Just because a material is cheap doesn’t mean it can’t be high design. At this year’s Salone furniture fair in Milan, Japanese designed Kodai Iwamoto is displaying a set of vases made from plastic pipes you could buy at any hardware store.
But you wouldn’t know that was the material by looking at them. The vases, part of Iwamoto’s “plastic blowing project,” would be at home in the MoMA design store. To create them, Iwamoto uses an old-school glass-blowing technique, but applies it to plastic. He creates different shapes of molds, puts the plastic pipe inside, and then slowly heats the pipe while increasing the air pressure. Because the pipe’s ends are closed off, the plastic begins to deform, expanding to fill the mold and creating bulbous, ribbed vases.

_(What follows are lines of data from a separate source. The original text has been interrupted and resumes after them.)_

(** A new page table: the first free page, cleared and entered in the directory. *)
Lemma walk_alloc k pgdir tabs va p l :
  pt_ok k pgdir tabs -> tabs !! PDX va = None -> free_pages k (p :: l) -> pt_apart pgdir tabs (p :: l) -> Lkmem ∉ held k ->
  exists k', walkpgdir pgdir va 1 k = Ret (p + 4 * PTX va) k' /\ vm_frame k k' /\
    pt_ok k' pgdir (<[PDX va := p]> tabs) /\ free_pages k' l /\ pt_apart pgdir (<[PDX va := p]> tabs) l /\
    (forall va', pte_at k' (<[PDX va := p]> tabs) va' = pte_at k tabs va') /\
    (forall a, ~ in_page pgdir a -> ~ in_page p a -> pmem k' !! a = pmem k !! a).
Proof.
  intros Hpt Ht Hf Hap Hh. pose proof (PDX_range va) as Hi. pose proof (po_dir _ _ _ Hpt) as Hd.
  unfold walkpgdir. run (kread_page k pgdir (PDX va) Hd Hi).
  rewrite (po_none _ _ _ Hpt _ Hi Ht). cbn [negb Z.eqb].
  destruct (kalloc_pops k (p :: l) Hf Hh) as (k1 & Hr & Hk1 & Hf1 & Hp & Hpl). run Hr.
  assert (p <> 0) by (destruct Hp as (_ & _ & ? & _); unfold KERNBASE in *; lia).
  rewrite (proj2 (Z.eqb_neq _ _)) by done.
  assert (Hp1 : page_ok k1 p) by (apply (page_ok_ext k); [by rewrite Hk1|done]). run (memset_page_run k1 p Hp1).
  set (k2 := k1 <| pmem ::= _ |>). assert (Hd2 : page_ok k2 pgdir) by (apply (page_ok_ext k); [unfold k2; by rewrite Hk1|exact Hd]).
  erewrite bind_run; [|by apply kwrite_page]. change (Z.lor PTE_P (Z.lor PTE_W PTE_U)) with 7.
  set (k3 := k2 <| pmem ::= _ |>). assert (Em : pmem k1 = pmem k) by (by rewrite Hk1).
  assert (Hpd : p <> pgdir) by (intros ->; apply (Hap pgdir); [by left|by left]).
  assert (Hw : forall q i, page_ok k q -> 0 <= i < 1024 -> word (pmem k3) (V2P q + 4 * i) =
    if decide (q = pgdir /\ i = PDX va) then Z.lor (V2P p) 7 else if decide (q = p) then 0 else word (pmem k) (V2P q + 4 * i)).
  { intros q i Hq Hi'. unfold k3, k2. cbn. rewrite word_insert. rewrite (word_fill k) by done. rewrite Em.
    destruct (decide (q = pgdir)) as [->|Hne].
    - destruct (decide (i = PDX va)) as [->|]; [by rewrite !decide_True|].
      rewrite decide_False by lia. rewrite (decide_False (P := pgdir = pgdir /\ i = PDX va)) by tauto. by rewrite !decide_False by done.
    - rewrite decide_False by (by apply (page_words_apart k)). rewrite (decide_False (P := q = pgdir /\ _)) by tauto.
      destruct (decide (p = q)), (decide (q = p)); congruence. }
  assert (Hpage : forall q, page_ok k q -> page_ok k3 q) by (intros q; apply page_ok_ext; unfold k3, k2; by rewrite Hk1).
  assert (Hnt : forall i t, tabs !! i = Some t -> t <> p) by (intros i t Hit ->; apply (Hap p); [right; eauto|by left]).
  exists k3. split_and!; [done| | | | | |].
  - by do 2 apply vm_frame_pmem; apply vm_frame_freelist.
  - split; [by apply Hpage| | |].
    + intros i Hi' Hn. rewrite lookup_insert_None in Hn. destruct Hn as [Hn Hne]. rewrite Hw by done.
      rewrite decide_False by (intros [_ ->]; done). rewrite decide_False by done. by apply Hpt.
    + intros i t Hit. apply lookup_insert_Some in Hit as [[<- <-]|[Hne Hit]].
      * split_and!; [lia..|by apply Hpage|done|]. rewrite Hw by done. by rewrite decide_True.
      * destruct (po_some _ _ _ Hpt _ _ Hit) as (? & ? & ? & ?). split_and!; [lia..|by apply Hpage|done|].
        rewrite Hw by done. rewrite decide_False by (intros [_ ->]; done). by rewrite decide_False.
    + intros i j t Hit Hjt. apply lookup_insert_Some in Hit as [[<- <-]|[Hne Hit]]; apply lookup_insert_Some in Hjt as [[<- Ep]|[Hne' Hjt]].
      * done.
      * by destruct (Hnt _ _ Hjt).
      * subst t. by destruct (Hnt _ _ Hit).
      * by eapply (po_inj _ _ _ Hpt).
  - apply (free_pages_write k2 l pgdir); [|done|intros ?; apply (Hap pgdir); [by left|by right]|done].
    eapply free_pages_ext; [exact Hf1|done|done|]. intros q Hq. unfold k2. cbn. apply fill_page_out.
    assert (Hqo : page_ok k1 q) by (eapply Forall_forall; [apply Hf1|done]).
    apply (pages_apart k1 q p); [done|done|by intros ->|]. unfold in_page, PGSIZE. lia.
  - intros q [->|[i Hit]] Hin; [apply (Hap pgdir); [by left|by right]|].
    apply lookup_insert_Some in Hit as [[_ <-]|[_ Hit]]; [done|]. apply (Hap q); [right; eauto|by right].
  - intros va'. unfold pte_at. destruct (decide (PDX va = PDX va')) as [E|E].
    + rewrite E, lookup_insert_eq, <- E, Ht. rewrite Hw by (done || apply PTX_range).
      rewrite decide_False by tauto. by rewrite decide_True.
    + rewrite lookup_insert_ne by done. destruct (tabs !! PDX va') as [t|] eqn:Et; [|done].
      destruct (po_some _ _ _ Hpt _ _ Et) as (_ & Hto & Htd & _). rewrite Hw by (done || apply PTX_range).
      rewrite decide_False by tauto. rewrite decide_False; [done|]. by eapply Hnt.
  - intros a Ha Hb. unfold k3, k2. cbn. rewrite lookup_insert_ne by (intros <-; apply Ha; by eapply (word_in_page k)).
    rewrite Em. by apply fill_page_out.
Qed.
(* ===== verification/Inode.v ===== *)
(** * Disk blocks and inodes

    The lower half of [src/fs.c]: the block allocator over the free-block bitmap,
    the inode cache ([iget], [idup], [ilock], [iunlock], [iput]), inodes on disk
    ([ialloc], [iupdate]) and the map from a file's blocks to disk blocks
    ([bmap], [itrunc]). *)

From S2P Require Import Prelude CString Headers Spinlock Ring Sched Sleeplock Dll Bio Bcache Bytes Log Txn.

(** ** Layout of the disk ([fs.h]) *)

(** Bitmap bits per block, and the bitmap block with the bit of block [b]. *)
Definition BPB : Z := BSIZE * 8.
Definition BBLOCK (b : Z) (sb : superblock) : Z := u32 (b / BPB + s_bmapstart sb).

(** [sizeof(struct dinode)], inodes per block and the block of inode [i]. *)
Definition DINODE : Z := 64.
Definition IPB : Z := BSIZE / DINODE.
Definition IBLOCK (i : Z) (sb : superblock) : Z := u32 (i / IPB + s_inodestart sb).

(** Where [struct dinode] number [inum] starts in its block. *)
Definition dinode_off (inum : Z) : nat := Z.to_nat (DINODE * (inum mod IPB)).

(** The fields of a [struct dinode], at offsets 0, 2, 4, 6, 8 and 12. *)
Record dinode := mk_dinode {
  di_type : Z; di_major : Z; di_minor : Z; di_nlink : Z; di_size : Z; di_addrs : list Z }.

Definition get_dinode (d : list Z) (o : nat) : dinode :=
  mk_dinode (i16 (get16 d o)) (i16 (get16 d (o + 2))) (i16 (get16 d (o + 4))) (i16 (get16 d (o + 6)))
    (get32 d (o + 8)) ((fun j => get32 d (o + 12 + 4 * j)) <$> seq 0 13).

(** [memmove(dip->addrs, addrs, sizeof(addrs))] *)
Fixpoint put_addrs (d : list Z) (o : nat) (l : list Z) : list Z :=
  match l with
  | [] => d
  | a :: l' => put_addrs (set32 d o a) (o + 4) l'
  end.

Definition put_dinode (d : list Z) (o : nat) (di : dinode) : list Z :=
  let d := set16 d o (di_type di) in
  let d := set16 d (o + 2) (di_major di) in
  let d := set16 d (o + 4) (di_minor di) in
  let d := set16 d (o + 6) (di_nlink di) in
  let d := set32 d (o + 8) (di_size di) in
  put_addrs d (o + 12) (di_addrs di).

(** Assigning to the data of a held buffer. *)
Definition upd_data (i : nat) (f : list Z -> list Z) : K unit :=
  upd_buf i (fun b => b <| b_data ::= f |>).

(** ** Blocks *)

Definition bzero (dev bno : Z) : K unit :=
  let! bp := bread dev bno in
  do! upd_data bp (fun _ => replicate (Z.to_nat BSIZE) 0) in
  do! log_write bp in
  brelse bp.

(** Bit [bi] of a bitmap block. *)
Definition bit_mask (bi : Z) : Z := Z.shiftl 1 (bi mod 8).
Definition bit_byte (bi : Z) : nat := Z.to_nat (bi / 8).

(** The body of [balloc]'s inner loop. *)
Definition balloc_try (dev b : Z) (bp : nat) (bi : Z) : K (option Z) :=
  let m := bit_mask bi in
  let! bf := buf_at bp in
  if Z.land (byte (b_data bf) (bit_byte bi)) m =? 0 then
    do! upd_data bp (fun d => <[bit_byte bi := u8 (Z.lor (byte d (bit_byte bi)) m)]> d) in
    do! log_write bp in
    do! brelse bp in
    do! bzero dev (b + bi) in
    ret (Some (b + bi))
  else ret None.

Definition balloc (dev : Z) : K Z :=
  let! sb := gets the_sb in
  let! r := first_of ((fun j => BPB * j) <$> seqZ 0 ((s_size sb + BPB - 1) / BPB)) (fun b =>
    let! bp := bread dev (BBLOCK b sb) in
    let! r := first_of (seqZ 0 (Z.min BPB (s_size sb - b))) (balloc_try dev b bp) in
    match r with
    | Some a => ret (Some a)
    | None => do! brelse bp in ret None
    end) in
  match r with
  | Some a => ret a
  | None => panic "balloc: out of blocks"
  end.

Definition bfree (dev b : Z) : K unit :=
  let! sb := readsb dev in
  do! modify (fun k => k <| the_sb := sb |>) in
  let! bp := bread dev (BBLOCK b sb) in
  let bi := b mod BPB in
  let m := bit_mask bi in
  let! bf := buf_at bp in
  if Z.land (byte (b_data bf) (bit_byte bi)) m =? 0 then panic "freeing free block"
  else
    do! upd_data bp (fun d => <[bit_byte bi := u8 (Z.land (byte d (bit_byte bi)) (Z.lnot m))]> d) in
    do! log_write bp in
    brelse bp.

(** ** The inode cache *)

Definition iinit (dev : Z) : K unit :=
  do! initlock Licache in
  do! foreach (seq 0 NINODE) (fun i => initsleeplock (SLinode i)) in
  let! sb := readsb dev in
  do! modify (fun k => k <| the_sb := sb |>) in
  cputs "sb: size nblocks ninodes nlog logstart inodestart bmap start".

(** [iget]'s loop over the cache: [inl i] for a hit, whose reference count has
    been raised, [inr empty] with the first free slot otherwise. *)
Fixpoint iget_scan (dev inum : Z) (l : list nat) (empty : option nat) : K (nat + option nat) :=
  match l with
  | [] => ret (inr empty)
  | i :: l' =>
      let! ip := inode_at i in
      if (0 <? i_ref ip) && (i_dev ip =? dev) && (i_inum ip =? inum) then
        do! upd_inode i (fun ip => ip <| i_ref ::= fun n => i32 (n + 1) |>) in
        do! release Licache in
        ret (inl i)
      else
        iget_scan dev inum l'
          (if bool_decide (empty = None) && (i_ref ip =? 0) then Some i else empty)
  end.

Definition iget (dev inum : Z) : K nat :=
  do! acquire Licache in
  let! r := iget_scan dev inum (seq 0 NINODE) None in
  match r with
  | inl i => ret i
  | inr None => panic "iget: no inodes"
  | inr (Some i) =>
      do! upd_inode i (fun ip => ip <| i_dev := dev |> <| i_inum := inum |> <| i_ref := 1 |> <| i_valid := 0 |>) in
      do! release Licache in
      ret i
  end.

Definition ialloc (dev type : Z) : K nat :=
  let! sb := gets the_sb in
  let! r := first_of (seqZ 1 (s_ninodes sb - 1)) (fun inum =>
    let! bp := bread dev (IBLOCK inum sb) in
    let! bf := buf_at bp in
    let o := dinode_off inum in
    if di_type (get_dinode (b_data bf) o) =? 0 then
      do! upd_data bp (fun d => put_bytes d o (replicate (Z.to_nat DINODE) 0)) in
      do! upd_data bp (fun d => set16 d o type) in
      do! log_write bp in
      do! brelse bp in
      let! i := iget dev inum in
      ret (Some i)
    else
      do! brelse bp in
      ret None) in
  match r with
  | Some i => ret i
  | None => panic "ialloc: no inodes"
  end.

“Even though it’s a mass-produced and cheap material, I believe that the hand-making process gives the pipe a new value by transforming it into a well-made object,” Iwamoto writes about the project in a statement.
Conceptually, the plastic blowing project is similar to Dutch designer Klaas Kluiken’s blown wine bottle vases, in which the designer used a mix of traditional glass-blowing methods and modern techniques he invented.
The vases will be shown at the exhibition Ex-portation, which focuses on the work of Japanese designers. They don’t yet have a price, and Iwamoto says he will focus on selling them after the exhibition ends.